The Fix

Charlize Theron tells the truth about her feet, J.Lo gets angry at her wedding planners, and Antonio Banderas plays a bandit. Plus: George Clooney hires James Carville!


Salon Staff
September 5, 2003 6:26PM (UTC)

Since it's Friday, let's have some shallow chat! Love the interview with Charlize Theron about kissing Matt Damon, Tobey McGuire, Mark Wahlberg and Ben Affleck, but the cutie also gives us a lot of info on her ballet-dancer feet: "I have dancer feet in the sense that I have a very high instep ... which means I can do anything in high heels. But I've had 14 broken toes, blood poisoning from infected blisters ... but I never got bunions or anything. My boyfriend says my feet are the best thing about me. But I don't know how to feel about that." Maybe he was just focusing on the "I can do anything in high heels" comment, honey. (TV Guide)

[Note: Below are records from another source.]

Lemma delete_removes_first_match_witness :
  delete menuItems "3" =
    (app (firstn 2 menuItems) (skipn 3 menuItems), deleted_response).
Proof.
  exact (delete_removes_first_match "3" (firstn 2 menuItems) (skipn 3 menuItems)
           (nth 2 menuItems []) ltac:(intros i Hi; simpl in Hi;
                                      repeat (destruct Hi as [<-|Hi]; [reflexivity|]); destruct Hi)
           eq_refl).
Defined.

(** X2: when exactly one stored item has the id, a successful DELETE
    leaves no item with it: a repeated DELETE, a GET and a valid PUT of the
    same segment then answer 404. *)
Theorem delete_then_not_found (seg : string) (pre post : store) (x : obj)
  (Hx : id_matches (parse_int seg) x = true)
  (Hothers : forall i, In i (app pre post) -> id_matches (parse_int seg) i = false) :
  let s' := fst (delete (app pre (x :: post)) seg) in
  s' = app pre post /\
  delete s' seg = (s', not_found) /\ get_item s' seg = (s', not_found) /\
  (forall body, errors_of body = [] -> update s' seg body = (s', not_found)).
Proof.
  assert (Hpre : forall i, In i pre -> id_matches (parse_int seg) i = false)
    by (intros i Hi; apply Hothers, in_or_app; left; exact Hi).
  assert (Hdel : delete (app pre (x :: post)) seg = (app pre post, deleted_response)).
  { unfold delete; rewrite find_index_split by assumption.
    rewrite remove_at_split; reflexivity. }
  cbv zeta; rewrite Hdel; simpl fst.
  destruct (routes_absent (app pre post) seg Hothers) as [Hg [Hd Hu]].
  split; [reflexivity|]; split; [exact Hd|]; split; [exact Hg|exact Hu].
Qed.

Lemma delete_then_not_found_witness :
  delete (fst (delete menuItems "3")) "3" = (fst (delete menuItems "3"), not_found).
Proof.
  refine (proj1 (proj2 (delete_then_not_found "3" (firstn 2 menuItems) (skipn 3 menuItems)
                          (nth 2 menuItems []) eq_refl _))).
  intros i Hi; simpl in Hi.
  repeat (destruct Hi as [<-|Hi]; [reflexivity|]); destruct Hi.
Defined.
(** * rollup: the module loader (src/ModuleLoader.ts)

    A shallow embedding of the loader that builds rollup's module graph:
    the predicate builders [getIdMatcher] and [getHasModuleSideEffects],
    the registry [modulesById], entry and manual-chunk bookkeeping, the
    recursive fetch and the re-export closure.

    Conventions.
    - Objects that the loader shares and mutates (Module, ExternalModule)
      live in a heap and are named by references; the registry, the entry
      index and the manual-chunk lists hold references, so aliasing is
      visible.
    - JavaScript runs the loader on one thread: the code between two
      [await]s is atomic.  Every such segment is one function of the state.
    - [error(...)] and [throw] are the [Threw] outcome; [graph.warn] appends
      to the list of warnings; calls of plugin hooks and of user callbacks
      are logged, so that "is not invoked" can be stated. *)

From stdpp Require Import gmap strings list sorting.

Open Scope string_scope.
Open Scope list_scope.

(** ** JavaScript strings *)

(** The sentinel prefix of virtual modules, the one-character string '\0'. *)
Definition NUL : string := String Ascii.zero EmptyString.

(** [id.startsWith('\0')] *)
Definition startsWith (p s : string) : bool := String.prefix p s.
(** [DELETE /api/ratings/:jobId] *)
Definition delete_rating (st : Store) (actor jobId : ObjectId)
    : Response * Store :=
  match Job_findById st jobId with
  | None => (res 404 "Job not found", st)
  | Some job =>
      match Job.selectedWorker job with
      | None => (res 500 "Server error", st)
      | Some selectedWorker =>
          let isEmployer := (Job.employer job =? actor)%nat in
          let isWorker := (selectedWorker =? actor)%nat in
          if negb isEmployer && negb isWorker
          then (res 403 "Not authorized to delete rating for this job", st)
          else
            let c := Job.completion job in
            let existingRating :=
              if isEmployer
              then Rating.rating (Completion.employerRating c)
              else Rating.rating (Completion.workerRating c) in
            if negb (truthy existingRating)
            then (res 400 "No rating to delete", st)
            else
              let job' :=
                if isEmployer
                then Job.set_completion
                       (Completion.set_employerRating Rating.empty c) job
                else Job.set_completion
                       (Completion.set_workerRating Rating.empty c) job in
              let st1 := Job_save st job' in
              let ok := res 200 "Rating deleted successfully" in
              if isEmployer
              then
                match update_worker_stats st1 selectedWorker
                        (stats_recomputed true st1 selectedWorker) with
                | Some st2 => (ok, st2)
                | None => (res 500 "Server error", st1)
                end
              else (ok, st1)
      end
  end.

(** ** routes/jobs.js *)

(** The request body of the job update: any of the paths of the job may
    be present ([_id] apart, which cannot be assigned);
    [findByIdAndUpdate] assigns the ones that are.  A body may carry
    [selectedWorker: null]. *)
Record JobBody := mkJobBody {
  b_title : option string;
  b_employer : option ObjectId;
  b_companyName : option string;
  b_pay : option Pay.t;
  b_status : option Job.Status;
  b_applications : option (list Application.t);
  b_selectedWorker : option (option ObjectId);
  b_completion : option Completion.t;
  b_payment : option Payment.t;
  b_applicationsCount : option Z;
  b_expiresAt : option Date
}.

Definition assign {A B : Type} (v : option A) (set : A -> B -> B) (x : B) : B :=
  match v with
  | Some a => set a x
  | None => x
  end.
(** * Droop: the Meek/Warren and WIGM single-transferable-vote counters

    A shallow embedding of [droop/rules/meek.py] and [droop/rules/wigm_prf.py]
    together with the properties of the counting engine that the
    specification states about them.

    Layout:
    - [Values]   : the arithmetic kernel (interface and the three kernels);
    - [Election] : candidates, ballots, rounds and the candidate-state
                   transitions;
    - [Batch]    : the sure-loser grouping shared by both counters;
    - [Meek]     : [meek.py];
    - [Wigm]     : [wigm_prf.py];
    - the theorems. *)

From Stdlib Require Import String Ascii.
From Stdlib Require Import ZArith List Bool Lia QArith Qcanon Psatz.
From Stdlib Require Import Permutation.
Import ListNotations.
Open Scope Z_scope.

Set Implicit Arguments.

(* ===================================================================== *)
(** * Errors and results                                                  *)
(* ===================================================================== *)

(** Python exceptions the counters can raise. *)
Inductive exn : Type :=
| ZeroDivisionError
| ValueError
| AttributeError
| IndexError.

(** The outcome of running a piece of the counter: a value, a raised
    exception, or [Timeout] when the fuel given to a [while] loop ran out
    ([Timeout] is a device of the embedding, the source has no such thing). *)
Inductive result (T : Type) : Type :=
| Ok (x : T)
| Raise (e : exn)
| Timeout.

Arguments Ok {T} x.
Arguments Raise {T} e.
Arguments Timeout {T}.

Definition bind {T U : Type} (m : result T) (f : T -> result U) : result U :=
  match m with
  | Ok x => f x
  | Raise e => Raise e
  | Timeout => Timeout
  end.

Notation "x <- m ;; k" := (bind m (fun x => k))
  (at level 61, m at next level, right associativity).

(** [for x in xs: acc = f(acc, x)] where the body may raise. *)
Fixpoint foldM {T S : Type} (f : S -> T -> result S) (xs : list T) (s : S)
  : result S :=
  match xs with
  | [] => Ok s
  | x :: xs' => s' <- f s x ;; foldM f xs' s'
  end.

(* ===================================================================== *)
(** * The arithmetic kernel                                               *)
(* ===================================================================== *)

Module Values.

Inductive rounding : Type := RoundUp | RoundDown | RoundNearest.

Inductive kernel_name : Type := Fixed | Guarded | Rational.

(** Modelled from the spec: the value classes of [droop.values] are not part
    of the sources at hand.  The interface is the one section 3 and 4.A of
    the specification give: constants [V0], [V1], [epsilon], construction
    from an integer, the four operations with an optional rounding mode,
    an order, and the [exact] flag.  [scale] is the exact product of a value
    and a Python [int] ([b.weight * b.multiplier]).  [quot] is the quotient
    for a divisor that is not zero; [div] below raises on a zero divisor. *)
Class Arith : Type := {
  V : Type;
  name : kernel_name;
  precision : Z;
  exact : bool;
  V0 : V;
  V1 : V;
  epsilon : V;
  of_int : Z -> V;
  add : V -> V -> V;
  sub : V -> V -> V;
  scale : V -> Z -> V;
  prod : V -> V -> option rounding -> V;
  quot : V -> V -> option rounding -> V;
  is_zero : V -> bool;
  eqb : V -> V -> bool;
  ltb : V -> V -> bool;
  leb : V -> V -> bool
}.
(** ** Properties *)

(** (C7) Every transition of the store machine preserves [wf_config]. *)
Theorem cstep_preserves c c' : wf_config c → cstep c c' → wf_config c'.
Proof. apply cstep_wf. Qed.

(** (C8) A well-formed configuration with a pending command can make
    a transition. *)
Theorem progress w c k : wf_config (w, c :: k) → ∃ c', cstep (w, c :: k) c'.
Proof. apply cstep_progress. Qed.

(** (C10) [subscribe(f)] returns, keeps the world well formed and pushes
    [f] at the end of the current [listeners] array. *)
Theorem subscribe_listeners w s f fs :
  wf_config (w, []) → listeners_of (w_heap w) s = Some fs → is_Some (w_code w !! f) →
  ∃ w', subscribe ext w s f = Done w' ∧ wf_config (w', []) ∧
        listeners_of (w_heap w') s = Some (fs ++ [f]).
Proof. apply subscribe_pushes. Qed.

(** (C12) Calling the unsubscribe closure of [f] a second time returns
    and leaves [listeners] as the first call left them. *)
Theorem unsubscribe_idemp w s f fs :
  wf_config (w, []) → listeners_of (w_heap w) s = Some fs →
  ∃ w1 w2, unsubscribe ext w s f = Done w1 ∧ unsubscribe ext w1 s f = Done w2 ∧
           listeners_of (w_heap w2) s = listeners_of (w_heap w1) s.
Proof.
  intros Hc Hl.
  destruct (unsubscribe_filters w s f fs Hc Hl) as (w1 & Hu1 & Hc1 & Hl1).
  destruct (unsubscribe_filters w1 s f _ Hc1 Hl1) as (w2 & Hu2 & _ & Hl2).
  exists w1, w2. split_and!; [done|done|]. by rewrite Hl2, Hl1, js_remove_idemp.
Qed.

(** (C11) The unsubscribe closure of [f] leaves [listeners] holding the
    former listeners other than [f], in their order: the list filter on
    [g ≠ f]. *)
Theorem unsubscribe_listeners w s f fs :
  wf_config (w, []) → listeners_of (w_heap w) s = Some fs →
  ∃ w', unsubscribe ext w s f = Done w' ∧ wf_config (w', []) ∧
        listeners_of (w_heap w') s = Some (filter (λ g, g ≠ f) fs).
Proof.
  intros Hc Hl. destruct (unsubscribe_filters w s f fs Hc Hl) as (w' & Hu & Hc' & Hl').
  exists w'. by rewrite <- js_remove_spec.
Qed.

(** (C5) A function [f] already subscribed and subscribed once more: the
    unsubscribe closure of the new subscription also removes the earlier
    registration, so [listeners] does not return to what it was before
    that subscription (the comment of line 36 and the specification say
    it removes that listener). *)
Theorem double_subscription_cancelled w s f fs :
  wf_config (w, []) → listeners_of (w_heap w) s = Some fs → is_Some (w_code w !! f) → f ∈ fs →
  ∃ w1 w2, subscribe ext w s f = Done w1 ∧ unsubscribe ext w1 s f = Done w2 ∧
           listeners_of (w_heap w2) s = Some (filter (λ g, g ≠ f) fs) ∧
           filter (λ g, g ≠ f) fs ≠ fs.
Proof.
  intros Hc Hl Hf Hin.
  destruct (subscribe_pushes w s f fs Hc Hl Hf) as (w1 & Hs1 & Hc1 & Hl1).
  destruct (unsubscribe_filters w1 s f _ Hc1 Hl1) as (w2 & Hu2 & _ & Hl2).
  exists w1, w2. split_and!; [done|done| |].
  - by rewrite Hl2, js_remove_app, js_remove_cons_eq, app_nil_r, js_remove_spec.
  - intros Heq. rewrite <- Heq in Hin. apply list_elem_of_filter in Hin. naive_solver.
Qed.

(** (C21) Round trip: [subscribe(f)] followed by a call of the
    unsubscribe closure it returned gives back the listeners of before,
    when [f] was not subscribed already (if it was, the unsubscribe also
    drops the earlier registrations). *)
Theorem subscribe_unsubscribe_roundtrip w s f fs :
  wf_config (w, []) → listeners_of (w_heap w) s = Some fs → is_Some (w_code w !! f) → f ∉ fs →
  ∃ w1 w2, subscribe ext w s f = Done w1 ∧ unsubscribe ext w1 s f = Done w2 ∧
           listeners_of (w_heap w2) s = Some fs.
Proof.
  intros Hc Hl Hf Hnot.
  destruct (subscribe_pushes w s f fs Hc Hl Hf) as (w1 & Hs1 & Hc1 & Hl1).
  destruct (unsubscribe_filters w1 s f _ Hc1 Hl1) as (w2 & Hu2 & _ & Hl2).
  exists w1, w2. split_and!; [done|done|].
  by rewrite Hl2, js_remove_app, js_remove_cons_eq, (js_remove_notin f fs Hnot), app_nil_r.
Qed.
End store_safety.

Jennifer Lopez likes to get mad. Or at least she likes to pretend to get mad to get publicity. Every day it's something else. Today she's upset because someone in her wedding planning crew spilled the beans on the date and place (Sept. 14, Bacara resort in Santa Barbara). Duh, Jen. You hire people, make them sign a confidentiality agreement -- what do you expect? How else are these people going to supplement the hourly wage they're getting to do your bidding? Ben better start practicing the put-the-seat-down move -- ol' J.Lo has a short fuse. (Teen Hollywood)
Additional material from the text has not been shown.